4) Mobile is gaining more traction into digital marketing strategies – The increase in mobile and tablet sales has caused retailers to have continued discussions on how best to align their marketing efforts with these devices. While offerings such as e-mail and paid search marketing are strong drivers of eCommerce site traffic and revenue, mobile can assist and drive revenue both online and in-store.


5) The integration of online and offline analytics – In a recent study by the CMO Council, only 3% of major retailers stated that their online and offline analytics were fully integrated. Some retailers are currently working on an integration solution, but several key data points remain in silos across different channels.


6) Increase in view in-store, buy online – Also known as “showrooming”, this tactic has continued to increase in popularity. Apparel, entertainment, and electronics retailers lead the way in showrooming according to Parago, with over 50% of smartphone owners saying they “often” showroom in these product categories.


7) View online, buy in-store also emerging – Technically the opposite of showrooming, shoppers mainly partake in this tactic for convenience, especially if they need the product immediately.
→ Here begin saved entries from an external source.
Lemma probeColumn_range_witness :
  (exists x : Z,
      probeColumn (Fin (1337 # 100)) (Fin (1363 # 100)) 16 = Fin (inject_Z x)
      /\ (0 <= x <= 2 ^ Z.of_nat 16)%Z)
  /\ probeColumn (Fin lonBelow180) (Fin lonBelow180) 16 = Fin (inject_Z (2 ^ 16)).
Proof.
  apply (probeColumn_range (1337 # 100) (1363 # 100) 16).
  - lia.
  - vm_compute. discriminate.
  - vm_compute. discriminate.
  - vm_compute. discriminate.
  - vm_compute. discriminate.
Defined.

(** The same column on the machine's own doubles. *)
Example probeColumn_machine :
  valueOf 179.99999999999997%float == lonBelow180
  /\ valueOf ((((179.99999999999997 + 179.99999999999997) / 2 + 180) / 360) * 65536)%float
     == 65536.
Proof.
  split; vm_compute; reflexivity.
Qed.

End Projector64Props.

(** ** The box around a picked centre in binary64 *)

Module Region64Props.
Import Binary64 Binary64Props Projector64 Projector64Props Region64.

Local Open Scope Q_scope.

Lemma fl_cases (q : Q) :
  (fl q = PInf /\ huge <= RN q)
  \/ (fl q = NInf /\ RN q <= - huge)
  \/ (fl q = Fin (RN q) /\ - huge < RN q /\ RN q < huge).
Proof.
  unfold fl. cbv zeta.
  destruct (Qle_bool huge (RN q)) eqn:E1.
  { left. split; [reflexivity|]. apply Qle_bool_iff. exact E1. }
  destruct (Qle_bool (RN q) (- huge)) eqn:E2.
  { right. left. split; [reflexivity|]. apply Qle_bool_iff. exact E2. }
  right. right. split; [reflexivity|]. split.
  - apply Qnot_le_lt. intros H. apply Qle_bool_iff in H. congruence.
  - apply Qnot_le_lt. intros H. apply Qle_bool_iff in H. congruence.
Qed.

Lemma fl_nonNegative (q : Q) : 0 <= q -> nonNegative (fl q).
Proof.
  intros H. pose proof (RN_nonneg q H) as Hr.
  assert (Hh : 0 < huge) by reflexivity.
  destruct (fl_cases q) as [[E _] | [[E Hn] | [E _]]].
  - left. exact E.
  - exfalso. Lqa.lra.
  - right. exists (RN q). split; [exact E | exact Hr].
Qed.

(** A radius that is not negative over a positive number of kilometres per
    degree is not negative. *)
Lemma div_nonNegative (r : Q) (k : F64) :
  0 <= r -> gtb k (Fin 0) = true -> nonNegative (div (Fin r) k).
Proof.
  intros Hr Hk. destruct k as [q | | |]; try discriminate Hk.
  - cbn [gtb] in Hk. apply negb_true_iff in Hk.
    assert (Hq : 0 < q).
    { apply Qnot_le_lt. intros H. apply Qle_bool_iff in H. congruence. }
    rewrite div_Fin by exact Hq. apply fl_nonNegative.
    apply Qle_shift_div_l; [exact Hq|]. Lqa.lra.
  - right. exists 0. split; [reflexivity | apply Qle_refl].
Qed.

Lemma sub_nonNegative_le (a : Q) (d : F64) :
  isDouble a -> nonNegative d -> leb (sub (Fin a) d) (Fin a) = true.
Proof.
  intros (Ea & Hlo & Hhi) [-> | (r & -> & Hr)]; [reflexivity|].
  rewrite sub_Fin.
  assert (Hle : RN (a + - r) <= a).
  { rewrite <- Ea at 2. apply RN_mono. Lqa.lra. }
  destruct (fl_cases (a + - r)) as [[E H] | [[E _] | [E _]]]; rewrite E.
  - exfalso. Lqa.lra.
  - reflexivity.
  - cbn [leb geb]. apply Qle_bool_iff. exact Hle.
Qed.

Lemma add_nonNegative_ge (a : Q) (d : F64) :
  isDouble a -> nonNegative d -> leb (Fin a) (add (Fin a) d) = true.
Proof.
  intros (Ea & Hlo & Hhi) [-> | (r & -> & Hr)]; [reflexivity|].
  rewrite add_Fin.
  assert (Hle : a <= RN (a + r)).
  { rewrite <- Ea at 1. apply RN_mono. Lqa.lra. }
  destruct (fl_cases (a + r)) as [[E _] | [[E H] | [E _]]]; rewrite E.
  - reflexivity.
  - exfalso. Lqa.lra.
  - cbn [leb geb]. apply Qle_bool_iff. exact Hle.
Qed.

(** X11: whatever [Math.cos] returns, for a centre of finite doubles and a
    finite radius that is not negative the box computed in binary64 holds
    the centre: [minLng <= lng <= maxLng] and [minLat <= lat <= maxLat]
    (a bound is infinite when its division overflows). *)
Theorem bboxFromCenterRadius_holds_centre (Math_cos : F64 -> F64)
    (lng lat radiusKm : Q) :
  isDouble lng -> isDouble lat -> 0 <= radiusKm ->
  let '(minLng, minLat, maxLng, maxLat) :=
    bboxFromCenterRadius Math_cos (Fin lng) (Fin lat) (Fin radiusKm) in
  leb minLng (Fin lng) = true /\ leb (Fin lng) maxLng = true
  /\ leb minLat (Fin lat) = true /\ leb (Fin lat) maxLat = true.
Proof.
  intros Hlng Hlat Hr. unfold bboxFromCenterRadius.
  set (k := mul (Fin kmPerDegLngEquator) (Math_cos (div (mul (Fin lat) (Fin Math_PI)) (Fin 180)))).
  assert (HdLat : nonNegative (div (Fin radiusKm) (Fin kmPerDegLat))).
  { apply div_nonNegative; [exact Hr | reflexivity]. }
  assert (HdLng : nonNegative (if gtb k (Fin 0) then div (Fin radiusKm) k
                               else div (Fin radiusKm) (Fin kmPerDegLngEquator))).
  { destruct (gtb k (Fin 0)) eqn:E.
    - apply div_nonNegative; [exact Hr | exact E].
    - apply div_nonNegative; [exact Hr | reflexivity]. }
  split; [apply sub_nonNegative_le; assumption|].
  split; [apply add_nonNegative_ge; assumption|].
  split; [apply sub_nonNegative_le; assumption|].
  apply add_nonNegative_ge; assumption.
Qed.

Lemma bboxFromCenterRadius_holds_centre_witness :
  let '(minLng, minLat, maxLng, maxLat) :=
    bboxFromCenterRadius cosAtPole (Fin (27 # 2)) (Fin 90) (Fin 15) in
  leb minLng (Fin (27 # 2)) = true /\ leb (Fin (27 # 2)) maxLng = true
  /\ leb minLat (Fin 90) = true /\ leb (Fin 90) maxLat = true.
Proof.
  apply (bboxFromCenterRadius_holds_centre cosAtPole (27 # 2) 90 15).
  - split; [|split]; vm_compute; reflexivity.
  - split; [|split]; vm_compute; reflexivity.
  - discriminate.
Defined.

(** At the pole the cosine is a tiny positive double, the main branch is
    taken, and a radius of 15 km gives a box more than [10^15] degrees
    wide to either side. *)
Example bboxFromCenterRadius_at_pole :
  let '(minLng, _, maxLng, _) :=
    bboxFromCenterRadius cosAtPole (Fin (27 # 2)) (Fin 90) (Fin 15) in
  leb minLng (Fin (- inject_Z (10 ^ 15))) = true
  /\ leb (Fin (inject_Z (10 ^ 15))) maxLng = true.
Proof. split; vm_compute; reflexivity. Qed.

End Region64Props.

(** ** Pixel diff engine: the heatmap and the range of the statistics *)

Module DiffMore.
Import Diff DiffProps Heatmap Binary64Props.

Lemma byteZ_range (b : byte) : (0 <= byteZ b <= 255)%Z.
Proof.
  unfold byteZ. pose proof (Byte.to_N_bounded b) as H. lia.
Qed.

Lemma pixelDiff_range (ad bd : list byte) (i : nat) :
  (0 <= pixelDiff ad bd i)%Q /\ (pixelDiff ad bd i <= 255)%Q.
Proof.
  unfold pixelDiff.
  pose proof (byteZ_range (at_ ad (i * 4))). pose proof (byteZ_range (at_ bd (i * 4))).
  pose proof (byteZ_range (at_ ad (i * 4 + 1))). pose proof (byteZ_range (at_ bd (i * 4 + 1))).
  pose proof (byteZ_range (at_ ad (i * 4 + 2))). pose proof (byteZ_range (at_ bd (i * 4 + 2))).
  set (s := (Z.abs _ + Z.abs _ + Z.abs _)%Z).
  assert (Hs : (0 <= s <= 765)%Z) by (unfold s; lia).
  clearbody s. unfold Qdiv, Qle, Qmult, Qinv, inject_Z; simpl. lia.
Qed.

Lemma pixelDiff_sym (ad bd : list byte) (i : nat) : pixelDiff ad bd i = pixelDiff bd ad i.
Proof.
  unfold pixelDiff. do 2 f_equal. lia.
Qed.

Lemma masked_sym (ic idk : bool) (ad bd : list byte) (i : nat) :
  masked ic idk ad bd i = masked ic idk bd ad i.
Proof.
  unfold masked.
  rewrite (orb_comm (isCloudLike (at_ ad (i * 4)) _ _)).
  rewrite (orb_comm (isVeryDark (at_ ad (i * 4)) _ _)).
  reflexivity.
Qed.

(** [sum] stays between 0 and 255 times [considered]. *)
Lemma fold_sum_range (t : Q) (ic idk : bool) (ad bd : list byte) (l : list nat) :
  forall acc,
    (0 <= sum acc)%Q -> (sum acc <= 255 * natQ (considered acc))%Q ->
    let r := fold_left (diffStep t ic idk ad bd) l acc in
    (0 <= sum r)%Q /\ (sum r <= 255 * natQ (considered r))%Q.
Proof.
  induction l as [|i l IH]; intros acc H0 H1; simpl; [split; assumption|].
  apply IH; unfold diffStep; destruct (masked ic idk ad bd i); simpl; try assumption.
  - destruct (pixelDiff_range ad bd i) as [Hd _]. Lqa.lra.
  - destruct (pixelDiff_range ad bd i) as [_ Hd].
    assert (E : (natQ (S (considered acc)) == natQ (considered acc) + 1)%Q).
    { unfold natQ. rewrite Nat2Z.inj_succ, <- Z.add_1_r, inject_Z_plus. reflexivity. }
    rewrite E. Lqa.lra.
Qed.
This tactic could become more common as in-store inventory visibility increases on eCommerce sites and if shipping costs or complications (i.e. weather) are not favorable to the shopper.


8) Social media initiatives align across channels – Some retailers are creating social initiatives that work both online and in-store to maximize the effort of social media, especially with the increased usage of social media on mobile devices. In-store apps (such as apps that offer in-store rewards) and free Wi-Fi can help to make social and mobile initiatives work well together.


9) Wish lists relevant for both offline and online – This could be a hot item for omni-channel retailers in the coming years. Shoppers are looking for wishlists which synchronize online and in-store – only a small minority of major retailers currently offer this solution to their shoppers. This can be beneficial to consumer insights and understanding which products work well together.


10) Collaborative shopping carts and variable fulfillment – This is an omni-channel solution several major retailers are beginning to understand – how can shoppers create a cart online and continue shopping with the same cart in-store? Even if they can’t find all of their items in-store, shoppers may opt to pay for the rest of their cart at a point-of-sale device in the store only to have those items shipped to their home.


In conclusion, shoppers continue to lead omni-channel trends with many retailers attempting to learn their methods and predict their next step. With the emergence of mobile and expanded analytics information, it will likely become important for retailers to use this new technology and information to continue their innovations in meeting the needs of their customers now and in the future.